Harga Emas Antam 29 Juli 2025: Koreksi Setelah Reli
Pada perdagangan hari ini, harga emas Antam untuk satuan 1 gram turun sebesar Rp7.000 menjadi Rp1.245.000 per gram. Penurunan ini terjadi setelah harga sempat menyentuh level tertinggi dalam 6 bulan terakhir. Berikut adalah daftar harga terkini berdasarkan ukuran pecahan:
| Pecahan Emas | Harga per 29 Juli 2025 | Perubahan |
|---|---|---|
| 0,5 gram | Rp672.500 | -Rp3.500 |
| 1 gram | Rp1.245.000 | -Rp7.000 |
| 2 gram | Rp2.430.000 | -Rp14.000 |
| 5 gram | Rp6.025.000 | -Rp35.000 |
| 10 gram | Rp12.000.000 | -Rp70.000 |
| 25 gram | Rp29.875.000 | -Rp175.000 |
| 50 gram | Rp59.650.000 | -Rp350.000 |
| 100 gram | Rp119.200.000 | -Rp700.000 |
Penyebab Penurunan Harga Emas Antam Hari Ini
1. Penguatan Dolar AS
Penguatan indeks dolar AS dalam dua hari terakhir menjadi salah satu pemicu utama turunnya harga emas dunia, yang turut memengaruhi harga emas domestik. Investor global kembali memburu aset dolar sebagai bentuk lindung nilai terhadap ketidakpastian ekonomi di Asia dan Eropa.
2. Koreksi Teknikal Setelah Kenaikan Agresif
Reli harga emas selama sebulan terakhir menyebabkan kondisi pasar menjadi jenuh beli (overbought). Koreksi ini dipandang sebagai hal wajar dalam siklus teknikal jangka pendek.
3. Spekulasi Kebijakan Suku Bunga The Fed
Pasar mengantisipasi pidato dari Ketua The Fed yang dijadwalkan akhir pekan ini.
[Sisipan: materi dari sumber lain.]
(** * Asynchronous buffered reader and broadcasting writer of [utils.go]

    A shallow embedding of [bufReader] (with its background [drain]
    goroutine) and of [writeBroadcaster], and the properties of both that
    the design document states.

    Conventions.
    - A Go [error] interface value is an [option error]; [None] is [nil].
    - A byte slice is a [list byte]; [len(p)] is [length p].
    - The [int] a sink reports from [Write] is a [Z]: the interface lets
      an implementation report any integer.
    - Calls into interface values supplied by the owner (the [io.Reader]
      behind a [bufReader], the [io.WriteCloser]s registered with a
      [writeBroadcaster]) are parameters of a [Section]; the calls that
      the code makes are recorded in a ghost trace so that statements
      such as "B receives d" can be written down.
    - The two goroutines of a [bufReader] are interleaved by a schedule,
      one access to shared state at a time, every access seeing the
      writes before it; a method of [bytes.Buffer] counts as one
      access. *)

From Stdlib Require Import List ZArith Lia Bool Arith PeanoNat Sorted.
From Stdlib Require Import Strings.Byte.
From Stdlib Require Strings.String.
Import ListNotations.

Set Default Proof Using "Type".

(** ** Go values shared by both components *)

(** [io.EOF] and every other error value. *)
Inductive error : Type :=
| io_EOF
| errorString (msg : String.string).

(** An error value for the examples. *)
Module Errors.
Import Stdlib.Strings.String.
Definition broken_pipe : error := errorString "broken pipe"%string.
End Errors.

Definition is_err (e : option error) : bool :=
  match e with Some _ => true | None => false end.

Definition bytes := list byte.

(** ** [bytes.Buffer], the two methods [bufReader] calls

    The unread part of the buffer is a list of bytes.  [Write] appends;
    [Read] copies into a slice of length [plen] and returns the bytes it
    copied ([n] is their number): on an empty buffer it returns [io.EOF],
    except for [len(p) == 0], where it returns [(0, nil)]. *)
Module Buffer.

Definition Write (p : bytes) (b : bytes) : bytes := b ++ p.

Definition Read (plen : nat) (b : bytes) : (bytes * option error) * bytes :=
  match b with
  | [] => if plen =? 0 then (([], None), []) else (([], Some io_EOF), [])
  | _ :: _ => ((firstn plen b, None), skipn plen b)
  end.

End Buffer.

(** ** [bufReader] and its [drain] goroutine *)
Module AsyncReader.

(** *** Two readers

    A reader over a finite stream, which hands out at most [len(p)]
    bytes per call and [(0, io.EOF)] at the end (as [bytes.Reader] or a
    file does); and a reader that plays back a list of results, for
    readers that return bytes and an error from the same call, which
    [io.Reader] allows. *)
Definition stream_Read (bs : bytes) (c : nat)
  : (bytes * option error) * bytes :=
  match bs with
  | [] => (([], Some io_EOF), [])
  | _ :: _ => ((firstn c bs, None), skipn c bs)
  end.


(** The buffer length of [drain] in the source. *)
Definition drain_buf_len : nat := 1024.

Section Reader.
(** The wrapped [io.Reader]: its state, and [Read(p)] as a function of
    [len(p)] returning the bytes stored in [p[0:n]] and the error. *)
Variable Src : Type.
Variable src_Read : Src -> nat -> (bytes * option error) * Src.
(** [len(buf)] of [drain]; the source has [make([]byte, 1024)]. *)
Variable chunk : nat.

(** The fields [buf], [reader] and [err]; the mutex [l] and the
    condition [wait] are part of the scheduler state below. *)
Record bufReader : Type :=
  mkBufReader { buf : bytes; reader : Src; err : option error }.

(** *** The code of each goroutine, one call at a time *)

(** Lines 92-96 of [drain]: what is done with the result of
    [r.reader.Read(buf)]. *)
Definition drain_store (data : bytes) (e : option error) (r : bufReader)
  : bufReader :=
  match e with
  | Some _ => {| buf := buf r; reader := reader r; err := e |}
  | None =>
      {| buf := Buffer.Write data (buf r); reader := reader r;
         err := err r |}
  end.

(** One turn of the loop of [drain]; the flag says whether the loop
    goes on (line 100). *)
Definition drain_iter (r : bufReader) : bufReader * bool :=
  let '((data, e), src') := src_Read (reader r) chunk in
  (drain_store data e {| buf := buf r; reader := src'; err := err r |},
   negb (is_err e)).

(** [drain] with the other goroutine standing still; [None] when the
    fuel runs out before the reader returns an error. *)
Fixpoint drain (fuel : nat) (r : bufReader) : option bufReader :=
  match fuel with
  | 0 => None
  | S k =>
      let '(r', again) := drain_iter r in
      if again then drain k r' else Some r'
  end.

(** What a call of [Read] comes to with the other goroutine standing
    still: it returns, or it reaches [Wait]. *)
Inductive read_result : Type :=
| Returned (data : bytes) (e : option error)
| Waits.

(** [Read], up to its first [Wait]: the body of its loop.  A call that
    is signalled goes through the same body again; the interleaved
    system below has the whole loop. *)

Definition Read (plen : nat) (r : bufReader)
  : read_result * bufReader :=
  let '((data, e), b') := Buffer.Read plen (buf r) in
  let r' := {| buf := b'; reader := reader r; err := err r |} in
  if 0 <? length data then (Returned data e, r')
  else
    match err r with
    | Some e' => (Returned [] (Some e'), r')
    | None => (Waits, r')
    end.

(** *** The two goroutines interleaved

    Each goroutine is cut at its accesses to the shared fields, to the
    mutex and to the condition; a schedule picks who moves next.  The
    methods of [bytes.Buffer] are taken as indivisible. *)

Inductive tid : Type := TDrain | TCons.

Inductive drain_pc : Type :=
| DRead                                      (* line 91 *)
| DStore (data : bytes) (e : option error)   (* lines 92-96 *)
| DLock (e : option error)                   (* line 97 *)
| DSignal (e : option error)                 (* line 98 *)
| DUnlock (e : option error)                 (* lines 99-102 *)
| DDone.

Inductive cons_pc : Type :=
| CIdle                    (* not in [Read] *)
| CBufRead (plen : nat)    (* line 108 *)
| CCheckErr (plen : nat)   (* line 112, after [n == 0] *)
| CLock (plen : nat)       (* line 115 *)
| CWait (plen : nat)       (* line 116, entering [Wait] *)
| CParked (plen : nat)     (* in [Wait], suspended *)
| CWoken (plen : nat)      (* in [Wait], signalled, locking again *)
| CUnlock (plen : nat).    (* line 117 *)

(** A finished call of [Read]: [len(p)], the bytes returned, the
    error. *)
Definition read_entry : Type := (nat * bytes * option error)%type.

Record sys : Type := mkSys {
  rd : bufReader;
  mu : option tid;                          (* holder of [r.l] *)
  dpc : drain_pc;
  cpc : cons_pc;
  src_log : list (bytes * option error);    (* ghost: results of the reader *)
  read_log : list read_entry                (* ghost: results of [Read] *)
}.

(** [newBufReader(r)]: empty buffer, no error, [drain] started. *)
Definition newBufReader (r : Src) : sys :=
  {| rd := {| buf := []; reader := r; err := None |};
     mu := None; dpc := DRead; cpc := CIdle;
     src_log := []; read_log := [] |}.

Definition step_drain (s : sys) : option sys :=
  match dpc s with
  | DRead =>
      let '((data, e), src') := src_Read (reader (rd s)) chunk in
      Some {| rd := {| buf := buf (rd s); reader := src';
                       err := err (rd s) |};
              mu := mu s; dpc := DStore data e; cpc := cpc s;
              src_log := src_log s ++ [(data, e)];
              read_log := read_log s |}
  | DStore data e =>
      Some {| rd := drain_store data e (rd s);
              mu := mu s; dpc := DLock e; cpc := cpc s;
              src_log := src_log s; read_log := read_log s |}
  | DLock e =>
      match mu s with
      | None =>
          Some {| rd := rd s; mu := Some TDrain; dpc := DSignal e;
                  cpc := cpc s;
                  src_log := src_log s; read_log := read_log s |}
      | Some _ => None
      end
  | DSignal e =>
      Some {| rd := rd s; mu := mu s; dpc := DUnlock e;
              cpc := match cpc s with
                     | CParked plen => CWoken plen
                     | c => c
                     end;
              src_log := src_log s; read_log := read_log s |}
  | DUnlock e =>
      Some {| rd := rd s; mu := None;
              dpc := if is_err e then DDone else DRead;
              cpc := cpc s;
              src_log := src_log s; read_log := read_log s |}
  | DDone => None
  end.

Definition step_cons (s : sys) : option sys :=
  match cpc s with
  | CIdle => None
  | CBufRead plen =>
      let '((data, e), b') := Buffer.Read plen (buf (rd s)) in
      let r' := {| buf := b'; reader := reader (rd s);
                   err := err (rd s) |} in
      if 0 <? length data
      then Some {| rd := r'; mu := mu s; dpc := dpc s; cpc := CIdle;
                   src_log := src_log s;
                   read_log := read_log s ++ [(plen, data, e)] |}
      else Some {| rd := r'; mu := mu s; dpc := dpc s;
                   cpc := CCheckErr plen;
                   src_log := src_log s; read_log := read_log s |}
  | CCheckErr plen =>
      match err (rd s) with
      | Some e =>
          Some {| rd := rd s; mu := mu s; dpc := dpc s; cpc := CIdle;
                  src_log := src_log s;
                  read_log := read_log s ++ [(plen, [], Some e)] |}
      | None =>
          Some {| rd := rd s; mu := mu s; dpc := dpc s; cpc := CLock plen;
                  src_log := src_log s; read_log := read_log s |}
      end
  | CLock plen =>
      match mu s with
      | None =>
          Some {| rd := rd s; mu := Some TCons; dpc := dpc s;
                  cpc := CWait plen;
                  src_log := src_log s; read_log := read_log s |}
      | Some _ => None
      end
  | CWait plen =>
      Some {| rd := rd s; mu := None; dpc := dpc s; cpc := CParked plen;
              src_log := src_log s; read_log := read_log s |}
  | CParked _ => None
  | CWoken plen =>
      match mu s with
      | None =>
          Some {| rd := rd s; mu := Some TCons; dpc := dpc s;
                  cpc := CUnlock plen;
                  src_log := src_log s; read_log := read_log s |}
      | Some _ => None
      end
  | CUnlock plen =>
      Some {| rd := rd s; mu := None; dpc := dpc s; cpc := CBufRead plen;
              src_log := src_log s; read_log := read_log s |}
  end.

(** The moves of a schedule: a step of [drain], a step of the goroutine
    that calls [Read], or that goroutine calling [Read(p)]. *)
Inductive action : Type :=
| ActDrain
| ActCons
| ActCall (plen : nat).

Definition step (a : action) (s : sys) : option sys :=
  match a with
  | ActDrain => step_drain s
  | ActCons => step_cons s
  | ActCall plen =>
      match cpc s with
      | CIdle =>
          Some {| rd := rd s; mu := mu s; dpc := dpc s;
                  cpc := CBufRead plen;
                  src_log := src_log s; read_log := read_log s |}
      | _ => None
      end
  end.

(** A move that is not enabled (a goroutine that is blocked or has
    ended) leaves the state as it is. *)
Definition exec (a : action) (s : sys) : sys :=
  match step a s with Some s' => s' | None => s end.

Definition run (sched : list action) (s : sys) : sys :=
  fold_left (fun s a => exec a s) sched s.

(** *** What was produced, accepted and delivered *)

(** All the bytes the reader returned. *)
Definition produced (s : sys) : bytes := concat (map fst (src_log s)).

(** The bytes the reader returned without an error. *)
Definition accepted_of (l : list (bytes * option error)) : bytes :=
  concat (map fst (filter (fun r => negb (is_err (snd r))) l)).

Definition accepted (s : sys) : bytes := accepted_of (src_log s).

(** The bytes [Read] returned, in the order of the calls. *)
Definition delivered (s : sys) : bytes :=
  concat (map (fun en : read_entry => snd (fst en)) (read_log s)).

(** Bytes read from the reader that line 95 has yet to append. *)
Definition pending (s : sys) : bytes :=
  match dpc s with
  | DStore data None => data
  | _ => []
  end.

(** The schedule of a goroutine that calls [Read] with each of the
    lengths in turn, running alone. *)
Definition reads (sizes : list nat) : list action :=
  flat_map (fun n => [ActCall n; ActCons; ActCons]) sizes.

Definition no_error (r : bytes * option error) : Prop := snd r = None.

(** The log of the reader when the recorded error is [e]: an error ends
    the log and is the recorded one. *)
Definition src_shape (l : list (bytes * option error)) (e : option error)
  : Prop :=
  match e with
  | None => Forall no_error l
  | Some x => exists l' d, l = l' ++ [(d, Some x)] /\ Forall no_error l'
  end.

Definition holds_d (pc : drain_pc) : bool :=
  match pc with DSignal _ | DUnlock _ => true | _ => false end.

Definition holds_c (pc : cons_pc) : bool :=
  match pc with CWait _ | CUnlock _ => true | _ => false end.

(** A finished [Read] returned bytes and no error, or no byte and the
    recorded error. *)
Definition entry_ok (e : option error) (en : read_entry) : Prop :=
  let '(plen, d, x) := en in
  (x = None /\ d <> [] /\ length d <= plen)
  \/ (d = [] /\ x = e /\ x <> None).

Record Inv (s : sys) : Prop := mkInv {
  inv_fifo : delivered s ++ buf (rd s) ++ pending s = accepted s;
  inv_err :
    match dpc s with
    | DRead | DStore _ _ => err (rd s) = None
    | DLock e | DSignal e | DUnlock e => err (rd s) = e
    | DDone => err (rd s) <> None
    end;
  inv_src :
    match dpc s with
    | DStore d e =>
        exists l', src_log s = l' ++ [(d, e)] /\ Forall no_error l'
    | _ => src_shape (src_log s) (err (rd s))
    end;
  inv_log : Forall (entry_ok (err (rd s))) (read_log s);
  inv_mu :
    mu s = (if holds_d (dpc s) then Some TDrain
            else if holds_c (cpc s) then Some TCons else None)
    /\ (holds_d (dpc s) && holds_c (cpc s) = false)
}.

Definition data_of (en : read_entry) : bytes := snd (fst en).

Definition quiet (c : cons_pc) : Prop :=
  match c with CIdle | CBufRead _ | CCheckErr _ => True | _ => False end.

(** With the error recorded and the buffer empty, the goroutine in
    [Read] is never sent to [Wait], and all it returns is the error. *)
Definition terminal (e : error) (base : list read_entry) (s : sys) : Prop :=
  err (rd s) = Some e
  /\ buf (rd s) = []
  /\ quiet (cpc s)
  /\ exists ks, read_log s = base ++ map (fun k => (k, [], Some e)) ks.

(** A finished [Read] with a destination that is not empty and an
    error as its result. *)
Definition err_entry (en : read_entry) : Prop :=
  0 < fst (fst en) /\ snd en <> None.

(** Since the state whose buffer held [b0] and whose log was [base]:
    the bytes returned and the bytes left make up [b0], and a call with
    a non-empty destination returned the error only after all of
    [b0]. *)
Definition deferred (b0 : bytes) (base : list read_entry) (s : sys)
  : Prop :=
  exists new,
    read_log s = base ++ new
    /\ concat (map data_of new) ++ buf (rd s) = b0
    /\ (forall k, cpc s = CCheckErr k -> 0 < k -> buf (rd s) = [])
    /\ (forall l1 en l2,
          new = l1 ++ en :: l2 -> err_entry en ->
          concat (map data_of l1) = b0).

Ltac close :=
  simpl in *; repeat split; eauto; try congruence; try contradiction.

Ltac inv_cases :=
  constructor; unfold delivered, accepted, pending; simpl; auto;
  try solve [split; auto; rewrite ?andb_false_r; auto;
             destruct (holds_d _); auto].

(** *** One call at a time *)

Lemma Buffer_Read_eq (plen : nat) (b : bytes) :
  fst (fst (Buffer.Read plen b)) = firstn plen b
  /\ snd (Buffer.Read plen b) = skipn plen b
  /\ snd (fst (Buffer.Read plen b))
     = match b with
       | [] => if plen =? 0 then None else Some io_EOF
       | _ :: _ => None
       end.
Proof.
  unfold Buffer.Read. destruct b as [|x b].
  - rewrite firstn_nil, skipn_nil. destruct (plen =? 0); auto.
  - auto.
Qed.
Spekulasi bahwa bank sentral AS akan mempertahankan suku bunga tinggi untuk jangka waktu lebih lama turut menekan harga emas global.
Analisis Pasar Logam Mulia Global
Harga Emas Dunia (Spot Gold)
Harga emas dunia per 29 Juli 2025 berada di kisaran USD 2.417 per troy ounce, terkoreksi 0,4% dibandingkan sesi sebelumnya. Pelaku pasar mencermati data inflasi inti di AS dan laporan pengangguran mingguan yang akan dirilis Kamis ini.
Permintaan Emas Fisik Asia Menurun
Tiongkok dan India sebagai dua konsumen utama emas global mencatatkan penurunan permintaan fisik akibat harga yang terlalu tinggi dalam beberapa pekan terakhir. Hal ini turut menahan momentum kenaikan harga global.